Task details: Of the material below, the lines to be retyped are those from the line containing "r = MkMsgConvertERC721Response" through the line containing "apply mbind_ok in Hr as (a'", inclusive; reproduce them exactly.
Supplied information Block Start
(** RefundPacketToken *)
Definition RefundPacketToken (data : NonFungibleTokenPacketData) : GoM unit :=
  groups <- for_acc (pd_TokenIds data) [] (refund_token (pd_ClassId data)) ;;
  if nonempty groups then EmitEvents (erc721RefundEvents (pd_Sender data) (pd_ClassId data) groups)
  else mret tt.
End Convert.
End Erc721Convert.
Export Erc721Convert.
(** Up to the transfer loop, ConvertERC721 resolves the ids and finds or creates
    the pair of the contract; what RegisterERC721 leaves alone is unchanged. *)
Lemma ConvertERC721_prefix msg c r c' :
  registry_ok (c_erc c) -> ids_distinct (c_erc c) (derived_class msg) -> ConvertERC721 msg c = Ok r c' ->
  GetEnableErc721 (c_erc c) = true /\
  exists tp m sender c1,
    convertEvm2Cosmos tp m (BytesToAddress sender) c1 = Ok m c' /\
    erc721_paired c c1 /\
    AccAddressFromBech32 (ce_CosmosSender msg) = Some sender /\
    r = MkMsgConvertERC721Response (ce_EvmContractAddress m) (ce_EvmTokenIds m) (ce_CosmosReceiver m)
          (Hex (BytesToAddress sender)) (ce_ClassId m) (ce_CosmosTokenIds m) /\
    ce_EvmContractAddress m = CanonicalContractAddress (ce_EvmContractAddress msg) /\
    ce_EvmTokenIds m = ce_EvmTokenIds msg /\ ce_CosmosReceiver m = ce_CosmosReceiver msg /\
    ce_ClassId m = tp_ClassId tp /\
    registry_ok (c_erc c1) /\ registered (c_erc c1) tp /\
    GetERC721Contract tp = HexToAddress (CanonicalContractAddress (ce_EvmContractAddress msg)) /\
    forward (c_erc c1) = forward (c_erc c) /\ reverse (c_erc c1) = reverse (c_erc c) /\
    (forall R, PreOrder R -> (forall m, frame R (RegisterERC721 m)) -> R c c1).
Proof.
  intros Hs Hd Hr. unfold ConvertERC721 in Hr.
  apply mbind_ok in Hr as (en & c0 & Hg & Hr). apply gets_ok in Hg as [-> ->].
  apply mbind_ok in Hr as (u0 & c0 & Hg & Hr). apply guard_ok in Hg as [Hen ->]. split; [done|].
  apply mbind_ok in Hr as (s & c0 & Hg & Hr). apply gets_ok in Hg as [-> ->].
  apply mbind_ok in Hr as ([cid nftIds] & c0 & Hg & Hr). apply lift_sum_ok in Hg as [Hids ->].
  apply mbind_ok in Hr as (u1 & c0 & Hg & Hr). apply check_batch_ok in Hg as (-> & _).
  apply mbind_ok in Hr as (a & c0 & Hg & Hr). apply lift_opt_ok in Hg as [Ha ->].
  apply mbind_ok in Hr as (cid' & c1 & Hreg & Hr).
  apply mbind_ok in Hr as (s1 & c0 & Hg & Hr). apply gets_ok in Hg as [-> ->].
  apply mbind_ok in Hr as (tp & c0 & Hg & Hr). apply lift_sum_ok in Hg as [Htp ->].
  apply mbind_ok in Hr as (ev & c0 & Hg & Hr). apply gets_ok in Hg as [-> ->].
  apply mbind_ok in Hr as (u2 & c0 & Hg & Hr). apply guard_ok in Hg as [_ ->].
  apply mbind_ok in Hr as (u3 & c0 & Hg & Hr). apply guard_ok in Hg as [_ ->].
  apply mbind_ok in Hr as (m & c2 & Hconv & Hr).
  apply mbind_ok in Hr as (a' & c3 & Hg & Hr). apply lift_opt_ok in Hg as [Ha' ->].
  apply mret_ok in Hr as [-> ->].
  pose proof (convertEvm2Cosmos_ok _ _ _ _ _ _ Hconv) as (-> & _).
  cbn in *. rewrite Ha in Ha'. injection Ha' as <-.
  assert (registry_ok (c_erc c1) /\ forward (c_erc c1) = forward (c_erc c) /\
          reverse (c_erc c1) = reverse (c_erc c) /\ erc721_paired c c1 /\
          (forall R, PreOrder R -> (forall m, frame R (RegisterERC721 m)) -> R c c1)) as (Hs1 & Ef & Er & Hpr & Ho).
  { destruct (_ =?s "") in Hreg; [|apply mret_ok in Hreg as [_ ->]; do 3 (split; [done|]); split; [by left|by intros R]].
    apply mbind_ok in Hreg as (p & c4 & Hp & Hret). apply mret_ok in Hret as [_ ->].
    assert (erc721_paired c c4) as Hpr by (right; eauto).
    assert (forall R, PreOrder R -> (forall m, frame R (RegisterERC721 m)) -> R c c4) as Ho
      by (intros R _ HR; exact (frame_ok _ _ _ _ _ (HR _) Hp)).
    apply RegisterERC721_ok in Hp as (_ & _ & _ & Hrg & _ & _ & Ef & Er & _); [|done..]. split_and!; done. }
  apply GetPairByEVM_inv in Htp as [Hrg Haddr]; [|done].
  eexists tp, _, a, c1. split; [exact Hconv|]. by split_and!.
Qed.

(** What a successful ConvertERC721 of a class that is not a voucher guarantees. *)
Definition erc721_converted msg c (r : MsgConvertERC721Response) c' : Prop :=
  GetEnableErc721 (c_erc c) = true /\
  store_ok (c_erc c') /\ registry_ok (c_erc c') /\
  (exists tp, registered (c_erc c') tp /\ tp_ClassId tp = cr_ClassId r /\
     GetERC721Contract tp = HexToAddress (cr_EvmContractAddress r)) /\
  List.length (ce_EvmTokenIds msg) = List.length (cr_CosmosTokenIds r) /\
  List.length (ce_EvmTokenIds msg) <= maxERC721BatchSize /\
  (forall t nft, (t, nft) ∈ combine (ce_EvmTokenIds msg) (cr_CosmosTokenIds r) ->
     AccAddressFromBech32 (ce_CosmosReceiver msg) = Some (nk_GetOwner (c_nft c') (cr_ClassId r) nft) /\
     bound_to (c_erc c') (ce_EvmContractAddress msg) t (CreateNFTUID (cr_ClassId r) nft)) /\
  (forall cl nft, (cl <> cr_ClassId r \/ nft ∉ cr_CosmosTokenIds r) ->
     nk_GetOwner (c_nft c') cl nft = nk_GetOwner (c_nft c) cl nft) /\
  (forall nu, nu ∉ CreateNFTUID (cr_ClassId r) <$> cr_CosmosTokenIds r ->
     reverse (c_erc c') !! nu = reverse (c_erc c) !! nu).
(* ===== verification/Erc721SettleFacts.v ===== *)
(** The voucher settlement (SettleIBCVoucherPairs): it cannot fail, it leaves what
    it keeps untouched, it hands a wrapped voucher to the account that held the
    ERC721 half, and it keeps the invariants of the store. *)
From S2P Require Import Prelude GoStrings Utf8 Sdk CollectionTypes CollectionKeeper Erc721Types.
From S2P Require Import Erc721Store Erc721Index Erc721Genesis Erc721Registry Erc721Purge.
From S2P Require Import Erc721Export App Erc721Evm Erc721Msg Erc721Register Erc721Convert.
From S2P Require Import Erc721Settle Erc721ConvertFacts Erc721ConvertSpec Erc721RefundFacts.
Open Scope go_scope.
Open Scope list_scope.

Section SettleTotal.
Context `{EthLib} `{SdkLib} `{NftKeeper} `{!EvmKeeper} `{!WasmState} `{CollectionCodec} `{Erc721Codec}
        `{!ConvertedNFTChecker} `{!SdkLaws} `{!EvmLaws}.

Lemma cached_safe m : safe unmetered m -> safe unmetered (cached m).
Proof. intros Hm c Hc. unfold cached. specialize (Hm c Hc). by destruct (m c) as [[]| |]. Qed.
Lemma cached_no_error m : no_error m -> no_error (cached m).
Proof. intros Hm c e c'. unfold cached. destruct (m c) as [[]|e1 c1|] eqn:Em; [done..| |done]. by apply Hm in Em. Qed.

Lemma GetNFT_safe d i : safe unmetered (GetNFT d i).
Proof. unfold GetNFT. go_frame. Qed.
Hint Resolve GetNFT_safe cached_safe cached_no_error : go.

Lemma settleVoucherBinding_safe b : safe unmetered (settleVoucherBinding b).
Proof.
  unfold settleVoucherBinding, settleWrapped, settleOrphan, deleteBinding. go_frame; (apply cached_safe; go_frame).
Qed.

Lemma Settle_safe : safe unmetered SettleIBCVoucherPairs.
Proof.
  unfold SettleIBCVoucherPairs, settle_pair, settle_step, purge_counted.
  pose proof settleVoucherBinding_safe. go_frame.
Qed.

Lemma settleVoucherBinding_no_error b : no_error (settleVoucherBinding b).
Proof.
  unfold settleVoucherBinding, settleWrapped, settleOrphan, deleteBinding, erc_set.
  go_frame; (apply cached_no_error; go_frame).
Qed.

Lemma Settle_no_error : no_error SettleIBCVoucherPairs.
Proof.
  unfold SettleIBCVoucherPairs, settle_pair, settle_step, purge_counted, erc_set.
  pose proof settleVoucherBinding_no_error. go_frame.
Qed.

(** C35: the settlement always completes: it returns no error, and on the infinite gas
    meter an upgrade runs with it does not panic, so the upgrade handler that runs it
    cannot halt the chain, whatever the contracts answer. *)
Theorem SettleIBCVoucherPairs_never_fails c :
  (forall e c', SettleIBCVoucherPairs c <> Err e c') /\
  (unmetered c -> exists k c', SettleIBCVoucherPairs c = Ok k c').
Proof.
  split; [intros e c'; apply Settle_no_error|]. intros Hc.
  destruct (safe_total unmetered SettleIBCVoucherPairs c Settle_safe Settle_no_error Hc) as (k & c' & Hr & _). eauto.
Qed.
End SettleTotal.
Supplied information Block End
Supplied information Block Start
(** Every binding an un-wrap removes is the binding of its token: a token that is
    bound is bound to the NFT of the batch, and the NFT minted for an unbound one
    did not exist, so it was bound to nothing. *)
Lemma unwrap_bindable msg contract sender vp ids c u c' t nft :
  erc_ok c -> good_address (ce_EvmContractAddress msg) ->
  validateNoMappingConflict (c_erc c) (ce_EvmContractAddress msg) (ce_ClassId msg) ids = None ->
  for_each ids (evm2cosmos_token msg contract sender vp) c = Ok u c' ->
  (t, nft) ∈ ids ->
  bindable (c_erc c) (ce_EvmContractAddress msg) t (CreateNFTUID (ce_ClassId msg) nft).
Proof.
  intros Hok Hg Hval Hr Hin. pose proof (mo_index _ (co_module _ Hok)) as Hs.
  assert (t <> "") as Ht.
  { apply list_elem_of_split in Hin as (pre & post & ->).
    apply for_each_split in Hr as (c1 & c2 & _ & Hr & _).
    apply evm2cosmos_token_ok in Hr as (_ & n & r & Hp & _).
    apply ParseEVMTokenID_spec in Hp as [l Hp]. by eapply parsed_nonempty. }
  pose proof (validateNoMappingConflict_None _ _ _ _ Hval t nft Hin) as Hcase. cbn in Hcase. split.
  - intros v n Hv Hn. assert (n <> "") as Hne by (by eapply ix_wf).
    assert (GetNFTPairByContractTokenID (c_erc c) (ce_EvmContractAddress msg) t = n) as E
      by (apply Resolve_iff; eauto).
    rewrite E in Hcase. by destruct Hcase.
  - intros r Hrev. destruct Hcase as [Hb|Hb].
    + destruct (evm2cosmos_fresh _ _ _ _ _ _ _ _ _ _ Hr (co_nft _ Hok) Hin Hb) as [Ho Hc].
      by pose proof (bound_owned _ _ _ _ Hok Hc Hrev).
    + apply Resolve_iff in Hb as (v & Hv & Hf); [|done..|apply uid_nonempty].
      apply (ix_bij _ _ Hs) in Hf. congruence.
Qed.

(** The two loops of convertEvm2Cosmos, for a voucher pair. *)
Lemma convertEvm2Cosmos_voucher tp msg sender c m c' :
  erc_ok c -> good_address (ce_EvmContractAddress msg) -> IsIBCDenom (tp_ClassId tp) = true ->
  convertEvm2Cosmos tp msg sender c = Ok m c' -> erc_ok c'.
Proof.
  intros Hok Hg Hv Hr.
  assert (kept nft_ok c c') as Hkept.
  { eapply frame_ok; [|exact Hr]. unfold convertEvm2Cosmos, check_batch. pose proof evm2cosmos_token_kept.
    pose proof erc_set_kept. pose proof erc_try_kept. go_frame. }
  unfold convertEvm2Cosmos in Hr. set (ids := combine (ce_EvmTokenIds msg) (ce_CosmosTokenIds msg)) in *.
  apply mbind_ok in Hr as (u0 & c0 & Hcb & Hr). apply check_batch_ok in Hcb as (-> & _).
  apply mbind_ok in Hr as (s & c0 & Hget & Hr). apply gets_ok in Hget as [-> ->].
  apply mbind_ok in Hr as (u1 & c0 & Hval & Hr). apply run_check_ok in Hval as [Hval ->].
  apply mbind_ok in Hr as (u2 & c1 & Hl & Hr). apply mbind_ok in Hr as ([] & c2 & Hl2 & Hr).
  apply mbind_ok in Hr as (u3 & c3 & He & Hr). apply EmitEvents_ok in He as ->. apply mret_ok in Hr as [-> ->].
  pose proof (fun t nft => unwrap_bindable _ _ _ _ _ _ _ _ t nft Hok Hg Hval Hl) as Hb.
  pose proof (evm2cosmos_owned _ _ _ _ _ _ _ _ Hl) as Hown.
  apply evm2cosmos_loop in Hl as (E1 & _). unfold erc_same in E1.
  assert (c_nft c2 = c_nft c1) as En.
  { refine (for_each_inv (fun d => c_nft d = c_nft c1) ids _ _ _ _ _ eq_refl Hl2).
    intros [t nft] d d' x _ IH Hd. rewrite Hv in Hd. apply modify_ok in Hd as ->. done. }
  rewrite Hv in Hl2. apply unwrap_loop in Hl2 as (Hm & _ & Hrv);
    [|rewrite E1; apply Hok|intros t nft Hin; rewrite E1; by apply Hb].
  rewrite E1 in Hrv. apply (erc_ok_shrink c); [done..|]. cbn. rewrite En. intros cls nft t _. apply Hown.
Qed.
Supplied information Block End
Response to the task:
    r = MkMsgConvertERC721Response (ce_EvmContractAddress m) (ce_EvmTokenIds m) (ce_CosmosReceiver m)
          (Hex (BytesToAddress sender)) (ce_ClassId m) (ce_CosmosTokenIds m) /\
    ce_EvmContractAddress m = CanonicalContractAddress (ce_EvmContractAddress msg) /\
    ce_EvmTokenIds m = ce_EvmTokenIds msg /\ ce_CosmosReceiver m = ce_CosmosReceiver msg /\
    ce_ClassId m = tp_ClassId tp /\
    registry_ok (c_erc c1) /\ registered (c_erc c1) tp /\
    GetERC721Contract tp = HexToAddress (CanonicalContractAddress (ce_EvmContractAddress msg)) /\
    forward (c_erc c1) = forward (c_erc c) /\ reverse (c_erc c1) = reverse (c_erc c) /\
    (forall R, PreOrder R -> (forall m, frame R (RegisterERC721 m)) -> R c c1).
Proof.
  intros Hs Hd Hr. unfold ConvertERC721 in Hr.
  apply mbind_ok in Hr as (en & c0 & Hg & Hr). apply gets_ok in Hg as [-> ->].
  apply mbind_ok in Hr as (u0 & c0 & Hg & Hr). apply guard_ok in Hg as [Hen ->]. split; [done|].
  apply mbind_ok in Hr as (s & c0 & Hg & Hr). apply gets_ok in Hg as [-> ->].
  apply mbind_ok in Hr as ([cid nftIds] & c0 & Hg & Hr). apply lift_sum_ok in Hg as [Hids ->].
  apply mbind_ok in Hr as (u1 & c0 & Hg & Hr). apply check_batch_ok in Hg as (-> & _).
  apply mbind_ok in Hr as (a & c0 & Hg & Hr). apply lift_opt_ok in Hg as [Ha ->].
  apply mbind_ok in Hr as (cid' & c1 & Hreg & Hr).
  apply mbind_ok in Hr as (s1 & c0 & Hg & Hr). apply gets_ok in Hg as [-> ->].
  apply mbind_ok in Hr as (tp & c0 & Hg & Hr). apply lift_sum_ok in Hg as [Htp ->].
  apply mbind_ok in Hr as (ev & c0 & Hg & Hr). apply gets_ok in Hg as [-> ->].
  apply mbind_ok in Hr as (u2 & c0 & Hg & Hr). apply guard_ok in Hg as [_ ->].
  apply mbind_ok in Hr as (u3 & c0 & Hg & Hr). apply guard_ok in Hg as [_ ->].
  apply mbind_ok in Hr as (m & c2 & Hconv & Hr).
  apply mbind_ok in Hr as (a' & c3 & Hg & Hr). apply lift_opt_ok in Hg as [Ha' ->].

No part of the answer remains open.